What this British study suggests, however, is that the cause of heart disease is the American lifestyle, more than its food. Those Japanese who kept their traditional cultural ways had far less heart disease, even on a diet of American fries and Burger King. The Japanese who were more prone to develop heart disease might have strictly adhered to the Japanese low fat diet, but they bought the American way of life, lock, stock and barrel. They’d given up their community life that was rich in connections, and shared goals and values, for an upwardly mobile, success oriented and ultimately isolated life.
This accords with another study our panel member Dr Leo Galland wrote about Roseto, an Italian American community in Pennsylvania. Roseto had virtually no heart disease despite all the supposed risky behaviour of its citizens high fat diet, smoking until the community abandoned its close knit traditional ways in favour of the modern day ‘every man for himself’ (see WDDTY vol 8 no 7). Studies have shown that people who are lonely and isolated socially are two to three times more likely to die from heart disease even with a perfect diet than those who do all the wrong things, but stay close and connected to others.
The message for all of us is not to start wolfing down burgers. What we must understand is that heart disease may be primarily a spiritual issue, a crisis of isolation, of unresolved pain. To die of heart disease is literally to die of a broken heart.

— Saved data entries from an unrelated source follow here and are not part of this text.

(** A file has new contents. *)
Lemma abs_written live s s' name sec d bs :
  fs_ok live s -> names live s' = names live s -> names live s !! name = Some sec -> live !! sec = Some d ->
  contents s' d = bs ->
  (forall x dx, live !! x = Some dx -> x <> sec -> x <> FREE_MAP_SECTOR -> contents s' dx = contents s dx) ->
  abs live s' = <[name := bs]> (abs live s).
Proof.
  intros Hok En Hn Hl Hc Ho. apply map_eq. intros n. apply option_eq. intros b. rewrite abs_lookup, En.
  destruct (decide (n = name)) as [->|Hne].
  - rewrite lookup_insert_eq. split; [intros (x & dx & H1 & H2 & H3)|intros [= <-]]; [|by exists sec, d]. congruence.
  - rewrite lookup_insert_ne, abs_lookup by done.
    assert (forall x dx, names live s !! n = Some x -> live !! x = Some dx -> contents s' dx = contents s dx) as Hx.
    { intros x dx Hx Hdx. apply (Ho x dx Hdx); [|by apply (fo_named _ _ Hok n x)].
      intros ->. apply Hne. by apply (fo_inj _ _ Hok n name sec). }
    split; intros (x & dx & H1 & H2 & H3); exists x, dx; (split; [done|]); (split; [done|]); rewrite <- H3; [symmetry|]; by apply (Hx x).
Qed.

(** ** Copying into a file *)

Lemma next_extract_run s sec : extract_sector s = sec -> 0 <= sec < 4294967295 -> next_extract s = Ok (sec, set_extract (sec + 1) s).
Proof. intros <- H. unfold next_extract. mnorm. by rewrite u32_id by lia. Qed.

Lemma chunk_range size : 0 < size -> 0 < chunk size <= 512 /\ chunk size <= size /\ sectors_of (size - chunk size) = sectors_of size - 1 /\
  (size - chunk size = 0 \/ chunk size = 512).
Proof.
  intros H. unfold chunk. rewrite Z.gtb_ltb. destruct (Z.ltb_spec 512 size).
  - split; [lia|]. split; [lia|]. split; [|lia]. unfold sectors_of. replace (size - 512 + 511) with (size + 511 + (-1) * 512) by lia.
    rewrite Z.div_add by lia. lia.
  - split; [lia|]. split; [lia|]. split; [|lia]. rewrite Z.sub_diag. unfold sectors_of. change ((0 + 511) / 512) with 0.
    assert ((size + 511) / 512 = 1); [|lia]. symmetry. apply (Z.div_unique _ _ _ (size - 1)); lia.
Qed.

Lemma sectors_pos size : 0 <= size -> 0 <= sectors_of size.
Proof. intros H. pose proof (sectors_enough size H). lia. Qed.

(** The first [size] bytes of sectors. *)
Definition bytes_of (size : Z) (l : list (list Z)) : list Z := take (Z.to_nat size) (concat (take (Z.to_nat (sectors_of size)) l)).

Lemma bytes_of_cons size x l :
  0 < size -> length x = 512%nat -> bytes_of size (x :: l) = take (Z.to_nat (chunk size)) x ++ bytes_of (size - chunk size) l.
Proof.
  intros Hs Hx. destruct (chunk_range size Hs) as (H1 & H2 & H3 & H4). unfold bytes_of. pose proof (sectors_pos (size - chunk size) ltac:(lia)).
  rewrite H3 in *. replace (Z.to_nat (sectors_of size)) with (S (Z.to_nat (sectors_of size - 1))) by lia. cbn [take concat].
  destruct H4 as [E|E].
  - rewrite E. cbn [Z.to_nat take]. rewrite app_nil_r, take_app_le by lia. f_equal. lia.
  - rewrite E in *. rewrite (take_ge x) by lia. rewrite take_app, (take_ge x) by lia. do 2 f_equal. lia.
Qed.
(* ===== verification/FsList.v ===== *)
(** * Listing and printing files

    fsutil_ls and fsutil_cat of src/src/filesys/fsutil.c, and dir_readdir of
    src/src/filesys/directory.c: the text on the console is the list of the
    names of the root directory, or the dump of the contents of the file. *)

From Stdlib Require Import Ascii String.
From S2P Require Import Prelude KState Bitmap FsState Inode FileOps Directory FsInv DirProps FileSys FsRefine FsProps Stdio Archive FsUtil Handles FsUtilProps.
Import FsState Inode FileOps Directory FsInv DirProps FileSys FsRefine.

Module FsList.
Import Stdio Archive FsUtil Handles FsUtilProps.

(** ** Names on lines *)

#[local] Opaque limit.

Lemma limit_none s : Z.of_nat (length s) < 4294967296 -> limit s (-1) = s.
Proof.
  intros H. Transparent limit. unfold limit. change (u32 (-1)) with 4294967295. by rewrite (proj2 (Z.leb_le _ _)) by lia.
Qed.

#[local] Opaque limit.

Definition line (nm : list Z) : list Z := nm ++ [10].

Lemma say_line nm (s : st) :
  Z.of_nat (length nm) < 4294967296 ->
  FsUtil.kprintf (lit "%s
") [Str (Some nm)] s = Ok (tt, FsUtil.set_console (FsUtil.console s ++ line nm) s).
Proof.
  intros H. unfold FsUtil.kprintf.
  assert (printf 120 (lit "%s
") [Str (Some nm)] = Ok (format_string (limit nm (-1)) (mkConversion 0 0 (-1) INT) ++ [10])) as E by reflexivity.
  mrun (of_res_run _ _ s E). unfold format_string, print, modify. cbn [width flags].
  rewrite (limit_none nm H). destruct (0 >? Z.of_nat (length nm)) eqn:E0; [rewrite Z.gtb_ltb, Z.ltb_lt in E0; lia|].
  cbn [andb app]. by rewrite app_nil_r.
Qed.

(** ** One call of dir_readdir *)

Section readdir.
Context (d i : Z) (v : inode).

(** The directory is open, and its position is behind [k] entries. *)
Record reading (s : fs) (k : nat) : Prop := {
  rd_state : dir_state i v s;
  rd_dir : d <> NULL /\ dirs s !! d = Some (mkDir i (20 * Z.of_nat k));
  rd_range : (k <= length (entries (contents s (data v))))%nat
}.

(** What the entries from the [k]th on say. *)
Definition bindings_from (s : fs) (k : nat) : list (list Z * Z) := omap binding (drop k (entries (contents s (data v)))).

Lemma reading_moved s s' k k' :
  reading s k -> quiet s s' -> (k' <= length (entries (contents s (data v))))%nat ->
  let s2 := set_dirs (<[d := mkDir i (20 * Z.of_nat k')]> (dirs s')) s' in
  reading s2 k' /\ disk s2 = disk s /\ contents s2 (data v) = contents s (data v).
Proof.
  intros [Hds [Hd Hdir] _] Hq Hk s2. destruct (dir_state_quiet i v s s' Hds Hq) as [[Ho Hm Hok] Ec].
  split; [|split; [cbn; apply Hq|done]]. split; [split; [|exact Hm|exact Hok]|split; [done|apply lookup_insert_eq]|].
  { destruct Ho as (O1 & O2 & [D1 D2 D3 D4] & O4 & O5). split; [exact O1|]. split; [exact O2|]. split; [by split|]. by split. }
  change (contents s2 (data v)) with (contents s' (data v)). by rewrite Ec.
Qed.
Lemma tokens_run m p w fuel :
  CString.cstr m p w -> is_option w = true -> delimiters m -> args <= p -> p + Z.of_nat (length w) < args + LOADER_ARGS_LEN ->
  (length w + 1 < fuel)%nat ->
  exists sv m1 value sv2 m2, CString.strtok_r fuel p d_equals NULL m = Ok ((p, sv), m1) /\
    CString.strtok_r fuel NULL d_none sv m1 = Ok ((value, sv2), m2) /\
    CString.cstr m2 p (split_option w).1 /\ ptr_is m2 (p + Z.of_nat (length w) + 1) value (split_option w).2 /\
    (length (split_option w).1 <= length w)%nat /\
    (forall a, a < p \/ p + Z.of_nat (length w) < a -> m2 !! a = m !! a).
Proof.
  intros Hc Ho Hd Hp Hlim Hf. pose proof Hd as [(D1 & D2 & D3) (E1 & E2 & E3)].
  destruct w as [|c w]; [done|]. apply Z.eqb_eq in Ho. subst c. set (w' := chr "-" :: w) in *. assert (0 < args) as Ha0 by reflexivity. assert (0 < p) as Hp0 by lia.
  unfold split_option. destruct (CString.span (fun c => negb (CString.memb c [chr "="])) w') as [name rest2] eqn:Es.
  pose proof (CString.span_app _ _ _ _ Es) as Ew.
  destruct (CString.strtok_r_run m d_equals [chr "="] D1 D2 fuel p NULL w' [] w' name rest2) as (r & sv & m1 & Hr1 & Hout1 & Hcase).
  - rewrite (proj2 (Z.eqb_neq _ _)) by (unfold NULL; lia). done.
  - rewrite (proj2 (Z.eqb_neq _ _)) by (unfold NULL; lia). done.
  - rewrite (proj2 (Z.eqb_neq _ _)) by (unfold NULL; lia). cbn [length]. lia.
  - cbn [length]. lia.
  - reflexivity.
  - exact Es.
  - rewrite (proj2 (Z.eqb_neq p NULL)) in * by (unfold NULL; lia). cbn [fst snd].
    cbn [w'] in Hcase. destruct Hcase as (-> & Hname & Hsv & Hend). cbn [length] in Hr1. rewrite Z.add_0_r in *.
    assert (delimiters m1) as Hd1.
    { eapply delimiters_agree; [exact Hd|]. intros a Ha. apply Hout1. lia. }
    pose proof Hd1 as [_ (F1 & F2 & F3)]. set (v := tail rest2) in *.
    assert (length w' = length name + length rest2)%nat as Elen by (rewrite Ew; apply length_app).
    assert (rest2 = [] /\ v = [] \/ sv = p + Z.of_nat (length name) + 1) as Hsvpos.
    { unfold v in *. destruct rest2 as [|x rest2]; [by left|right]. cbn [tail length] in *. lia. }
    assert (p <= sv /\ sv + Z.of_nat (length v) = p + Z.of_nat (length w')) as [Hsv1 Hsv2] by (split; [destruct Hsvpos as [[-> Ev]|]; [rewrite Ev in *; cbn in *|]; lia|lia]).
    destruct (span_none v) as [S1 S2].
    destruct (CString.strtok_r_run m1 d_none [] F1 F2 fuel NULL sv v [] v v []) as (r2 & sv2 & m2 & Hr2 & Hout2 & Hcase2);
      [exact Hsv|cbn; lia|cbn [length Z.eqb NULL]; lia|cbn [length] in *; lia|exact S1|exact S2|].
    cbn [Z.eqb NULL] in Hout2, Hcase2. exists sv, m1, r2, sv2, m2. split; [exact Hr1|]. split; [exact Hr2|].
    assert (forall a, a < sv \/ sv + Z.of_nat (length v) < a -> m2 !! a = m1 !! a) as Hout2' by exact Hout2.
    split; [|split; [|split; [lia|]]].
    + destruct v as [|x v'].
      * destruct Hcase2 as (_ & -> & _). exact Hname.
      * apply (CString.cstr_agree m1); [|exact Hname]. intros a Ha. apply Hout2'. destruct Hsvpos as [[_ [=]]|E]. lia.
    + destruct v as [|x v'].
      * by destruct Hcase2 as (-> & _).
      * destruct Hcase2 as (-> & Hc2 & _). change (Z.of_nat (length [])) with 0 in Hc2 |- *. rewrite Z.add_0_r in *. clearbody w'. split; [lia|]. split; [lia|exact Hc2].
    + intros a Ha. rewrite Hout2' by lia. apply Hout1. lia.
Qed.
Definition list_insert_tail (t a : Z) : M st unit :=
  load a ;;;
  p <- current t ;;
  touch (neighbours a (child_processes p ++ [a])) ;;;
  upd_proc t (with_children (child_processes p ++ [a])).

Definition list_remove (t a : Z) : M st unit :=
  load a ;;;
  p <- current t ;;
  touch (neighbours a (child_processes p)) ;;;
  upd_proc t (with_children (list_difference (child_processes p) [a])).

(** ** Starting a process *)

(** What [palloc_get_page] and [thread_create] come to: no page for the copy
    of the command line, no thread, or a thread [c] with the object [a],
    which is null when malloc fails. *)
Inductive created : Type := No_page | No_thread | Created (c a : Z).

(** [thread_create] and [init_thread]: the page of the new thread was cleared. *)
Definition thread_create (c a : Z) : M st unit :=
  (if a =? NULL then ret tt
   else modify (fun s => set_used (a :: used s) (set_heap (<[a := mkCd c 0 false 0]> (heap s)) s))) ;;;
  modify (fun s => set_procs (<[c := mkProc a NULL [] Starting]> (procs s)) s) ;;;
  modify (fun s => set_all_list (all_list s ++ [c]) s) ;;;
  modify (set_next_tid (c + 1)).

(** [process_execute] up to the call of [thread_by_tid]. *)
Definition process_execute (t : Z) (r : created) : M st unit :=
  match r with
  | No_page => returns t TID_ERROR
  | No_thread => goto t (Ex_lookup TID_ERROR)
  | Created c a => thread_create c a ;;; goto t (Ex_lookup c)
  end.

(** A field of the thread [u]: its memory is freed when it has exited. *)
Definition touch_thread (u : Z) : M st unit :=
  gets_opt (fun s => if bool_decide (u ∈ all_list s) then Some tt else None).

Fixpoint next_in (u : Z) (l : list Z) : Z :=
  match l with [] => NULL | v :: l' => if v =? u then hd NULL l' else next_in u l' end.

(** The loop of [thread_by_tid] runs with interrupts on; the end of the list
    is [NULL] here. *)
Definition thread_by_tid (t : Z) : M st unit :=
  p <- current t ;;
  match at_place p with
  | Ex_lookup c => l <- gets all_list ;; goto t (Ex_walk c (hd NULL l))
  | Ex_walk c u =>
      if u =? NULL then goto t (Ex_data c NULL)
      else touch_thread u ;;; goto t (if u =? c then Ex_data c u else Ex_next c u)
  | Ex_next c u => touch_thread u ;;; l <- gets all_list ;; goto t (Ex_walk c (next_in u l))
  | _ => ret tt
  end.

(** [child_thread] is never initialized: its store hits memory where nothing
    is mapped, memory that nothing uses, or, say, the thread [u]. *)
Inductive target : Type := Nowhere | Elsewhere | Thread_data (u : Z).

Definition store_child_thread (t : Z) (j : target) : M st unit :=
  p <- current t ;;
  match at_place p with
  | Ex_store c a =>
      match j with
      | Nowhere => fail Bad_access
      | Elsewhere => ret tt
      | Thread_data u => upd_proc u (with_data a)
      end ;;;
      goto t (Ex_insert c a)
  | _ => ret tt
  end.

(** The rest of [process_execute]. *)
Definition process_execute_end (t : Z) : M st unit :=
  p <- current t ;;
  match at_place p with
  | Ex_data c u => q <- current u ;; goto t (Ex_store c (data q))
  | Ex_insert c a => list_insert_tail t a ;;; goto t (Ex_down c a)
  | Ex_down c a => sema_down t a (Ex_status c a)
  | Ex_status c a => d <- load a ;; returns t (if return_status d =? BAD_EXIT then BAD_EXIT else c)
  | _ => ret tt
  end.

This, of course, presents much more of a challenge for us in attempting to fend off heart disease. Instead of simply moderating our diet, we have to also examine our lives. We may have to look to how happy we are, how connected and supportive of others, how open we are in expressing our feelings. We may have to review our lives and quit stressful jobs or marriages,and radically shift gears. We may have to do all the things that we have, for whatever reason, put off doing. We may have to forgive other people who have hurt us. We may just have to change, to finally take control of lives and our selves.
But most of all, in order to live, it seems now vital that we have to connect.